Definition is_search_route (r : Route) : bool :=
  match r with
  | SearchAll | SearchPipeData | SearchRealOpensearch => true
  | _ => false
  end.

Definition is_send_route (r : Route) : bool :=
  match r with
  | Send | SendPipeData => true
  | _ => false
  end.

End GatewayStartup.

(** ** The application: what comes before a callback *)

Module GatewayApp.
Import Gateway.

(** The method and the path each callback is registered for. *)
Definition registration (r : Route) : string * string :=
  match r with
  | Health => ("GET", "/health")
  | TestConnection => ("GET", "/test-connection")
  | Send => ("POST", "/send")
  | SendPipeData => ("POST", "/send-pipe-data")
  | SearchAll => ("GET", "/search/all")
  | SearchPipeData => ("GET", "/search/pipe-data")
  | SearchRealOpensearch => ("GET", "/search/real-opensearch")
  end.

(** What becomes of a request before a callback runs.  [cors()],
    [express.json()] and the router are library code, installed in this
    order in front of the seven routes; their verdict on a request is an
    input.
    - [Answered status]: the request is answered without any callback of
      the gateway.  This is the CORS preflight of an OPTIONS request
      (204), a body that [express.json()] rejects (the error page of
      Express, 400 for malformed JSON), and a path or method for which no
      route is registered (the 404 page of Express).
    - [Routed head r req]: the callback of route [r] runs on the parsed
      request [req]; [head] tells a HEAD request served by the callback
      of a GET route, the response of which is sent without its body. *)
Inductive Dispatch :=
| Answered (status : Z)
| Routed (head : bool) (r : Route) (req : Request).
...
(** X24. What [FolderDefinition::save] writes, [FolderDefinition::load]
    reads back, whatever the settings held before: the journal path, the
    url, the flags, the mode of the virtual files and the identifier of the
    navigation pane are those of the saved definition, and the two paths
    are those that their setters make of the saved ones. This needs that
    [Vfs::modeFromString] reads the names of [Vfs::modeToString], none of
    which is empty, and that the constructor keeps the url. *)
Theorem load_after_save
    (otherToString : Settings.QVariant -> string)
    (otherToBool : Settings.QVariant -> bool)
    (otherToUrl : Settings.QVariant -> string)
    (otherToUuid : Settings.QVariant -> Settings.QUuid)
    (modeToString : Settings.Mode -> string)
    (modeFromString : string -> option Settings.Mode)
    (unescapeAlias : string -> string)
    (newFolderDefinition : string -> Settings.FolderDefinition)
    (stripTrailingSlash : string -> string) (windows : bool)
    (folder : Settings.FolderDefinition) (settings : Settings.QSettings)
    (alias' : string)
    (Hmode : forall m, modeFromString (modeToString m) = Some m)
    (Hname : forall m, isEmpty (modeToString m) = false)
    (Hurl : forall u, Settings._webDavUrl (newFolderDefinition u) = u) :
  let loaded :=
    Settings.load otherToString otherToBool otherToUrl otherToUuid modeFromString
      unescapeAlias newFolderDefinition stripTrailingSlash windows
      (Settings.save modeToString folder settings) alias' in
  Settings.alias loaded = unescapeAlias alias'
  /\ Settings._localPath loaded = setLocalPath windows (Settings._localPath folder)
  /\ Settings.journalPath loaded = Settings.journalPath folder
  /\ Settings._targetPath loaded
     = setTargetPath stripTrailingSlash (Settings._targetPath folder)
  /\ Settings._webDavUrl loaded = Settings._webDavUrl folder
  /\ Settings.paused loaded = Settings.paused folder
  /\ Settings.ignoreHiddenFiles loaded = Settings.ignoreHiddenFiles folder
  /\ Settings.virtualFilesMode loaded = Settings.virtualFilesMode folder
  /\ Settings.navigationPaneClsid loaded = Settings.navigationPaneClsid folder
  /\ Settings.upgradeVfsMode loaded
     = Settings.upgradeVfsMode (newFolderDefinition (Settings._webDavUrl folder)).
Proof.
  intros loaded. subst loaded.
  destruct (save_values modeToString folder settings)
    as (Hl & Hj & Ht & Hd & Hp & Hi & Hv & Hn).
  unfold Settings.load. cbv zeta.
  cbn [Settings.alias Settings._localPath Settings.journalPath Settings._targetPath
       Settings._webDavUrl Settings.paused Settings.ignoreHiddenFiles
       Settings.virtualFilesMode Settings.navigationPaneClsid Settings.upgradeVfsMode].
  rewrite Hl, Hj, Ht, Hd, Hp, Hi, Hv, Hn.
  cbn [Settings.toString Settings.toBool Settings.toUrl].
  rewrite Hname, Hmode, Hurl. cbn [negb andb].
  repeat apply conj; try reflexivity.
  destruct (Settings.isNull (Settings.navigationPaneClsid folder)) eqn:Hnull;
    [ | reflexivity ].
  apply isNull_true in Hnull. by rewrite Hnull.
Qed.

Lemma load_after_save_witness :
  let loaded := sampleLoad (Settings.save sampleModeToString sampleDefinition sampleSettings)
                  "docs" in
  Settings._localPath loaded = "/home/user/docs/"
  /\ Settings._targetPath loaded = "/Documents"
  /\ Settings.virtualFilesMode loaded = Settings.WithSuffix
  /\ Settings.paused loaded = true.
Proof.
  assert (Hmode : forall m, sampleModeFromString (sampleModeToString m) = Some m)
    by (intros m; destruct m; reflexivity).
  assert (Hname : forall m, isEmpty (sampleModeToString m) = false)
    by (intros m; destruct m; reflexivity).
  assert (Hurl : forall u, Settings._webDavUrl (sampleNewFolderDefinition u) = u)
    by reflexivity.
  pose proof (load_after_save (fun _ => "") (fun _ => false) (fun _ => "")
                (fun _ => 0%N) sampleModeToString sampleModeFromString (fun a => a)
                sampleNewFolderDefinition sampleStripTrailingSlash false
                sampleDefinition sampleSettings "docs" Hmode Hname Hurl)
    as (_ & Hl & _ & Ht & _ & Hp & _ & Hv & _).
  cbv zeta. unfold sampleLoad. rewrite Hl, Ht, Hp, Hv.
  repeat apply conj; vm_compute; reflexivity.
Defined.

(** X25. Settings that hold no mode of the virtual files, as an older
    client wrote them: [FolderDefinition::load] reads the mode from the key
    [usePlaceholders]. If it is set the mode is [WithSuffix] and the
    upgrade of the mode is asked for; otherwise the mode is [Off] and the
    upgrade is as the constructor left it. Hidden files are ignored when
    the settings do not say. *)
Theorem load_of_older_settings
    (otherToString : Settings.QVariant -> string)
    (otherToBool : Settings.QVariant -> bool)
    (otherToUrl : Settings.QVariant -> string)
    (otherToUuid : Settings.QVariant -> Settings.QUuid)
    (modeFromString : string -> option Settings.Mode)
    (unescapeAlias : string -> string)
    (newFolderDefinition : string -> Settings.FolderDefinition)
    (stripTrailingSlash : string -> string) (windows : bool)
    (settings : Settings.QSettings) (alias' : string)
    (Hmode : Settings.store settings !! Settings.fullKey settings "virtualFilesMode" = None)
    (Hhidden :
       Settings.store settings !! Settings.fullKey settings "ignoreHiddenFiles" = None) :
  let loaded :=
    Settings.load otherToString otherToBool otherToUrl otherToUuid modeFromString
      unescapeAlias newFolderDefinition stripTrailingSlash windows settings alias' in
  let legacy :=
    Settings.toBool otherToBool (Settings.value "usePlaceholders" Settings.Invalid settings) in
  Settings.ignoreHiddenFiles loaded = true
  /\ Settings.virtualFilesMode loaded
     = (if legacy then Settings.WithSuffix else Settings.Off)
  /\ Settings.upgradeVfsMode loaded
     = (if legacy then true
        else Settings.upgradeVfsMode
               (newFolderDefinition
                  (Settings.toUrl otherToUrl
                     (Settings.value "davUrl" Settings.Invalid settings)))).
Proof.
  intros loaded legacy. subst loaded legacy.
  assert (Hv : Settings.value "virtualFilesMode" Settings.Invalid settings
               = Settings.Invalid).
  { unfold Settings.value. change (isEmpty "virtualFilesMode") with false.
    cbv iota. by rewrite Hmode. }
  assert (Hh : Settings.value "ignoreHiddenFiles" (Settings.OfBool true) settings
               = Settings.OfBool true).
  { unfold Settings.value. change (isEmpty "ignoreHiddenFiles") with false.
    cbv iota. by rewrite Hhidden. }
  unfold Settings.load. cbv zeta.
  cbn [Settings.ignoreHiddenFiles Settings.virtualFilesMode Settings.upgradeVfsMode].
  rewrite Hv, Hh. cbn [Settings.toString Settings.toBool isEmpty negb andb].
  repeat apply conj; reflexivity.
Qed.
* * *
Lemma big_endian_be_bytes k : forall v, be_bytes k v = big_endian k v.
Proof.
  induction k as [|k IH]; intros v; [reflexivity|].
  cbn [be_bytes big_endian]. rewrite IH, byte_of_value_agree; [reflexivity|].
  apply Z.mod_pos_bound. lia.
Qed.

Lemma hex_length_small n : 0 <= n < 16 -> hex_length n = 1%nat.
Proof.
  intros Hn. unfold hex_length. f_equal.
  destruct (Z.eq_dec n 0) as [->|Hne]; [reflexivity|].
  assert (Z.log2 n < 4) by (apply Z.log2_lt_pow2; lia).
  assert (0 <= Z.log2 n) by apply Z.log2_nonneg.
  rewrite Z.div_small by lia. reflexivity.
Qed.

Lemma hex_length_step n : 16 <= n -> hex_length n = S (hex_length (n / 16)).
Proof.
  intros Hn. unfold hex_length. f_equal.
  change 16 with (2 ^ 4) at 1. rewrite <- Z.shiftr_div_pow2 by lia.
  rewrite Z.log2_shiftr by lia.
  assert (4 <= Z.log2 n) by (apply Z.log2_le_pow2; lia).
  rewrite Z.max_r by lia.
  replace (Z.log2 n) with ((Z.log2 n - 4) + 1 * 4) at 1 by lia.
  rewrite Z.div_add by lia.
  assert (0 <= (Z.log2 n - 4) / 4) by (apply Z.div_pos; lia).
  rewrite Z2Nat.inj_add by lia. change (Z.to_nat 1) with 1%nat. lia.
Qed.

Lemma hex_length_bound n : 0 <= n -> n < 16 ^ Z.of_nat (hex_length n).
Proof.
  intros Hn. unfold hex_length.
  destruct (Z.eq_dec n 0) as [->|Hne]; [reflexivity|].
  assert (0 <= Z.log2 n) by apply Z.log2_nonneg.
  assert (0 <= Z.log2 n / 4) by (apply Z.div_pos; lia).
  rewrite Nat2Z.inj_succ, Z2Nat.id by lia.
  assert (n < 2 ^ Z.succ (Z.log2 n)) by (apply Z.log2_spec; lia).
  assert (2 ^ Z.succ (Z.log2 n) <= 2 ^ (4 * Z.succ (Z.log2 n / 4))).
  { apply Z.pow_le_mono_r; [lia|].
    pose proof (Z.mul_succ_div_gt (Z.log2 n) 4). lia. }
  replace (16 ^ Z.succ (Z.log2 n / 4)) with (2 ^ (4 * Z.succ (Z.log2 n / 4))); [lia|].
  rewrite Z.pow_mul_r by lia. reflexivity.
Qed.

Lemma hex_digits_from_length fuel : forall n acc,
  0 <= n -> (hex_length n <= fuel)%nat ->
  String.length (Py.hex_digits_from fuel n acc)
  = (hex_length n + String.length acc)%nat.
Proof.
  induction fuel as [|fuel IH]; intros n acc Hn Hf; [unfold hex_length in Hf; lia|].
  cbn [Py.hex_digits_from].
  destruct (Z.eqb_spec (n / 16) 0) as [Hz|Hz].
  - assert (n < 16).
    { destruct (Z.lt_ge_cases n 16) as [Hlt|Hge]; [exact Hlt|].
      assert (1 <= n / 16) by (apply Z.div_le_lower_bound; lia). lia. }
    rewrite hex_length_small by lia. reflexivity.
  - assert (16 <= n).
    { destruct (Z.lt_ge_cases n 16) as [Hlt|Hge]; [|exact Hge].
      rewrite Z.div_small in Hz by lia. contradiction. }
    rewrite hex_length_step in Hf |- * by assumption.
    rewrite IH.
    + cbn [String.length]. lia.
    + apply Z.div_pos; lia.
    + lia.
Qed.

[Task to carry out] On how many lines of the records above does the word "Hurl" appear? Answer with only that number.

[Result for this exercise] 4